Status
Current state: Accepted
Discussion thread: https://www.mail-archive.com/dev@kafka.apache.org/msg81074.html
JIRA: KAFKA-2334
Please keep the discussion on the mailing list rather than commenting on the wiki (wiki discussions get unwieldy fast).
Motivation
ListOffsetsRequest returns the latest offset for each partition. These offsets should advance monotonically as new messages are added to the partition. However, sometimes, right after a partition leadership change, the message offsets returned by ListOffsetsRequest can actually go backwards.
Because it happens very rarely, applications that use Kafka are usually not prepared for non-monotonic offset behavior. Applications, such as connectors for Spark Streaming, may crash or misbehave. To avoid these issues, we should fix this corner case so that offsets advance monotonically even after a leader election.
Proposed Changes
After a successful partition leadership election, a former follower is now the leader. However, the high water mark on the former follower may be behind the high water mark on the old, failed leader. This is the cause of the non-monotonic behavior immediately after the election.
What we would like to do is wait until the new leader's high water mark has caught up with the messages already in its log. To implement this, during the transition from follower to leader, the broker can record the current logEnd for the partition. Then, it can refuse to answer ListOffsetsRequest for that partition until the high water mark has caught up with this value.
The period when the offset is unavailable should be brief. During this period, the broker should simply return a retriable exception when it is asked for the offset of the partition. For current versions of ListOffsetsRequest, this exception can be LeaderNotAvailableException. For new versions of ListOffsetsRequest, we can return a new, more precise exception. The main advantage of creating a new exception is that the client knows it can avoid re-fetching metadata. A second advantage is that the more precise error message may help with debugging on the client side. During this brief time period, we will be able to fetch records from the new leader, but not find the latest offset for the partition.

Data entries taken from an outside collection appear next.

(* ===== verification/AsPath.v ===== *)
(** * Paths in an address space

    The strings of bits that lead from a slot through page tables to a slot
    ([path]), the address that the guard of an object completes ([object_at]),
    and what putting a page table between a slot and its object does to them. *)

From S2P Require Import Prelude L4Math Addr Bits AddrTrans Gbits Cap AsLookup AsBuild.

Module AsPath.

Import AsBuild.

(** ** Well-formed address spaces *)

(** A capability whose descriptor is a valid one, and that leads to at least two
    slots if it is a page table. *)
Record cap_sound (c : cap) : Prop := {
  cs_wf : cat_wf (c_addr_trans c);
  cs_log2 : subpages_log2 (c_addr_trans c) <= 8;
  cs_guard : CAP_GUARD c < 2 ^ CAP_GUARD_BITS c;
  cs_wide : forall wd, table_width c = Some wd -> 0 < wd
}.

(** The page tables exist; the objects of a folio have no guard, and a folio is
    not used as a page table. *)
Record build_wf (st : addr_space) : Prop := {
  bw_caps : forall l c, slot_cap st l = Some c -> cap_sound c;
  bw_tables : forall l c, slot_cap st l = Some c -> table_width c <> None -> c_shadow c <> 0 ->
    exists o, as_objects st !! c_shadow c = Some o /\ length o = 256%nat;
  bw_folio : forall l c i c', slot_cap st l = Some c -> c_type c = cap_folio -> c_shadow c <> 0 ->
    slot_cap st (obj_slot (c_shadow c) i) = Some c' -> CAP_GUARD_BITS c' = 0;
  bw_kind : forall l c l' c', slot_cap st l = Some c -> slot_cap st l' = Some c' ->
    table_width c <> None -> table_width c' <> None -> c_shadow c = c_shadow c' -> c_shadow c <> 0 ->
    c_type c = cap_folio -> c_type c' = cap_folio
}.

Lemma guard_bits_range c : cap_sound c -> 0 <= CAP_GUARD_BITS c < 64.
Proof. intros [(_ & _ & ?) _ _ _]. unfold CAP_GUARD_BITS, CAP_ADDR_TRANS_GUARD_BITS. lia. Qed.

Lemma guard_range c : cap_sound c -> 0 <= CAP_GUARD c < 2 ^ 22 /\ CAP_GUARD c < 2 ^ CAP_GUARD_BITS c.
Proof. intros [H _ ? _]. split; [|done]. by apply cat_guard_range. Qed.

Lemma sound_width c wd : cap_sound c -> table_width c = Some wd -> 0 < wd <= 8.
Proof.
  intros [(_ & Hl & _) Hl8 _ Hw] H. split; [by apply Hw|].
  unfold table_width in H. destruct (c_type c); try discriminate; injection H as <-; lia.
Qed.

(** The slots of a table are slots of its object. *)
Lemma sound_slots c wd i :
  cap_sound c -> table_width c = Some wd -> 0 <= i < 2 ^ wd -> 0 <= table_base c + i < 256.
Proof.
  intros [(_ & Hl & _) Hl8 _ _] Hwd Hi.
  pose proof (cat_offset_bound (c_addr_trans c) i ltac:(lia)) as Ho.
  rewrite cat_subpage_size_pow2 in Ho by done.
  unfold table_width, table_base, CAP_SUBPAGE_OFFSET in *.
  destruct (c_type c); try discriminate; injection Hwd as <-; lia.
Qed.

(** ** Slots *)

(** A slot that a capability can lead to. *)
Definition slot_ok (l : slot) : Prop :=
  match l with root_slot => True | obj_slot _ i => 0 <= i end.

Lemma slot_set_same st l c : is_Some (slot_cap st l) -> slot_cap (slot_set st l c) l = Some c.
Proof.
  intros [c0 H]. destruct l as [|p i]; [done|]. cbn in *.
  destruct (as_objects st !! p) as [o|] eqn:E; [|done]. cbn in H.
  rewrite lookup_alter_eq, E. cbn. apply list_lookup_insert_eq. by apply lookup_lt_Some in H.
Qed.

Lemma slot_set_other st l c l' :
  slot_ok l -> slot_ok l' -> l <> l' -> slot_cap (slot_set st l c) l' = slot_cap st l'.
Proof.
  intros Hl Hl' Hne. destruct l as [|p i], l' as [|p' i']; cbn in *; try done.
  destruct (decide (p = p')) as [->|Hp].
  - rewrite lookup_alter_eq. destruct (as_objects st !! p') as [o|]; [|done]. cbn.
    apply list_lookup_insert_ne. intros E. apply Z2Nat.inj in E; [congruence|done..].
  - by rewrite lookup_alter_ne.
Qed.
(** The address space [st'] has every object of [st] at its address. *)
Definition keeps (st st' : addr_space) : Prop :=
  forall q d l c, object_at st q d l c -> c_type c <> cap_void ->
    exists l' c', object_at st' q d l' c' /\ same_object c c'.

Lemma keeps_refl st : keeps st st.
Proof. intros q d l c H _. exists l, c. split; [done|apply same_object_refl]. Qed.

Lemma keeps_trans st1 st2 st3 : keeps st1 st2 -> keeps st2 st3 -> keeps st1 st3.
Proof.
  intros H1 H2 q d l c H Hc. destruct (H1 q d l c H Hc) as (l2 & c2 & Ho2 & S2).
  destruct (same_object_fields _ _ S2) as (Et & _).
  destruct (H2 q d l2 c2 Ho2 ltac:(congruence)) as (l3 & c3 & Ho3 & S3).
  exists l3, c3. split; [done|by eapply same_object_trans].
Qed.

Lemma located_cap st p l c : located st p l -> pte_cap st p = Ret c -> slot_cap st l = Some c.
Proof.
  intros [_ H]. destruct p as [l'|o]; cbn.
  - destruct H as (-> & _ & _). unfold access. by destruct (slot_cap st l); intros [= ->].
  - destruct H as (-> & _ & _). by intros [= ->].
Qed.

Lemma located_pte_cap st p l c : located st p l -> slot_cap st l = Some c -> pte_cap st p = Ret c.
Proof.
  intros [_ H] Hl. destruct p as [l'|o]; cbn.
  - destruct H as (-> & _ & _). by rewrite Hl.
  - destruct H as (H & _ & _). congruence.
Qed.

(** The objects of a folio have no guard, and are not void. *)
Lemma located_in_slot st p l c :
  located st p l -> slot_cap st l = Some c -> CAP_GUARD_BITS c <> 0 \/ c_type c = cap_void ->
  p = in_slot l /\ not_in_folio st l.
Proof.
  intros [_ H] Hl Hor. destruct p as [l'|o]; [by destruct H as (-> & _ & ?)|].
  destruct H as (Ho & Ht & Hb). rewrite Hl in Ho. injection Ho as <-. by destruct Hor.
Qed.

Lemma located_some st p l : located st p l -> is_Some (slot_cap st l).
Proof. intros [_ H]. destruct p as [l'|o]; [apply H|exists o; apply H]. Qed.

(** The bits of the address above the [r - k] low ones. *)
Lemma prefix_split A r k :
  0 <= k <= r -> A / 2 ^ (r - k) = A / 2 ^ r * 2 ^ k + A mod 2 ^ r / 2 ^ (r - k).
Proof.
  intros Hk. pose proof (pow2_pos (r - k) ltac:(lia)). pose proof (pow2_pos r ltac:(lia)).
  pose proof (mod_pow2_div A r ltac:(lia)) as E. rewrite E at 1.
  replace (2 ^ r) with (2 ^ k * 2 ^ (r - k)) at 2 by (rewrite <- pow2_split by lia; f_equal; lia).
  rewrite Z.mul_assoc. apply Z.div_add_l. lia.
Qed.

Lemma path_extend st A D r g w l c i :
  build_wf st -> path st root_slot (A / 2 ^ r) (D - r) l -> slot_cap st l = Some c ->
  table_width c = Some w -> c_shadow c <> 0 -> CAP_GUARD_BITS c = g -> 0 <= g -> 0 <= w -> g + w <= r ->
  CAP_GUARD c = A mod 2 ^ r / 2 ^ (r - g) -> i = A mod 2 ^ (r - g) / 2 ^ (r - g - w) ->
  path st root_slot (A / 2 ^ (r - g - w)) (D - (r - g - w)) (obj_slot (c_shadow c) (table_base c + i)).
Proof.
  intros Hst Hp Hl Hw Hs HB Hg Hw0 Hgw HG Hi.
  pose proof (low_div A (r - g) (r - g - w) ltac:(lia)) as Hir. rewrite <- Hi in Hir.
  replace (r - g - (r - g - w)) with w in Hir by lia.
  pose proof (path_app Hst Hp (path_one st l c w i Hl Hw Hs Hir)) as H.
  rewrite (prefix_split A (r - g) w), (prefix_split A r g), <- HG, <- Hi by lia.
  rewrite append_assoc by lia. rewrite HB in H. by replace (D - (r - g - w)) with (D - r + (g + w)) by lia.
Qed.

Section loop.
Context (rm_cap_copy : Z) (as_check_shadow : addr -> cap -> bool).
Context (allocate_page_table : addr_space -> addr -> addr_space * (cap * addr)) (self_check : bool).
Context (Halloc : allocates allocate_page_table).
Context (A D : Z) (HA : bits_ok A D).

(** The guard of [c] is the top of the [r] bits that remain, and [r'] follow. *)
Definition guard_read (r r' : Z) (c : cap) : Prop :=
  0 <= r' /\ r' = r - CAP_GUARD_BITS c /\ CAP_GUARD c = A mod 2 ^ r / 2 ^ r'.

(** The bits that remain fit in a guard, and none remain at an object of a folio. *)
Definition fits (p : pte) (r : Z) : Prop :=
  A mod 2 ^ r < 2 ^ 22 /\ (is_fake p = true -> r = 0).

This behavior will apply only when answering requests from clients. Therefore, there will be no impact on ReplicaFetcherThread, or other parts of the broker that make ListOffsetsRequests to other brokers. We can distinguish broker requests from client requests by looking at the replicaId field of the RPC. (Hence, other brokers can still use ListOffsetsRequests to figure out which replicas has the longest log for a partition.)
When unclean leader elections are enabled, data loss is possible. So we cannot guarantee that offsets will always go forwards, even in theory, in this mode. Therefore, when unclean leader elections are enabled on the broker, the KIP-207 behavior will not apply.
Public Interfaces
There will be a new version of ListOffsetsResponse API. This will be the same as the existing one, except that we can return a new exception, OffsetNotAvailableException, for a partition. This new exception will be a subclass of RetriableException.
The KIP-207 behavior applies to all ListOffsetsRequests, whether they are for the latest offset, the earliest offset, or a time-based offset. Since leader changes are rare, the performance impact should be very small. Treating all ListOffsetsRequests the same simplifies the code. This also avoids creating awkward situations where we can locate the offset for a certain time T, and then cannot locate the offset for that time following a leader change.
Compatibility
The new OffsetNotAvailableException mentioned earlier will be sent only to post-KIP-207 clients. As mentioned earlier, pre-KIP-207 clients will receive LeaderNotAvailableException. Therefore, older clients should be able to communicate with servers implementing KIP-207. Similarly, because the client changes are limited to handling a single additional exception, post-KIP-207 clients can communicate with pre-KIP-207 brokers.
Rejected Alternatives
Rather than returning a retriable exception, the broker could simply put the ListOffsetsRequest into a purgatory structure until the offset was available. This avoids the need for the client to poll the server. We would create a new version of the ListOffsetsRequest RPC which adds a maximum timeout field.
However, adding a new purgatory structure would increase the complexity of the code substantially. Since this case is a corner case which only happens for a few seconds after a leader election, the extra performance does not seem worth it. It is also awkward to put ListOffsetsRequest into a purgatory, because each request could ask about multiple partitions. The results for some partitions might be blocked because other partitions were not ready to return their offsets. Finally, because an RPC revisions is needed, this approach would solve the problem for new clients, but not for older ones. The approach above avoids these problems: it avoids adding a new purgatory structure, allows us to give back results immediately for the partitions where we know those results, and solves the problem for older clients as well as newer ones.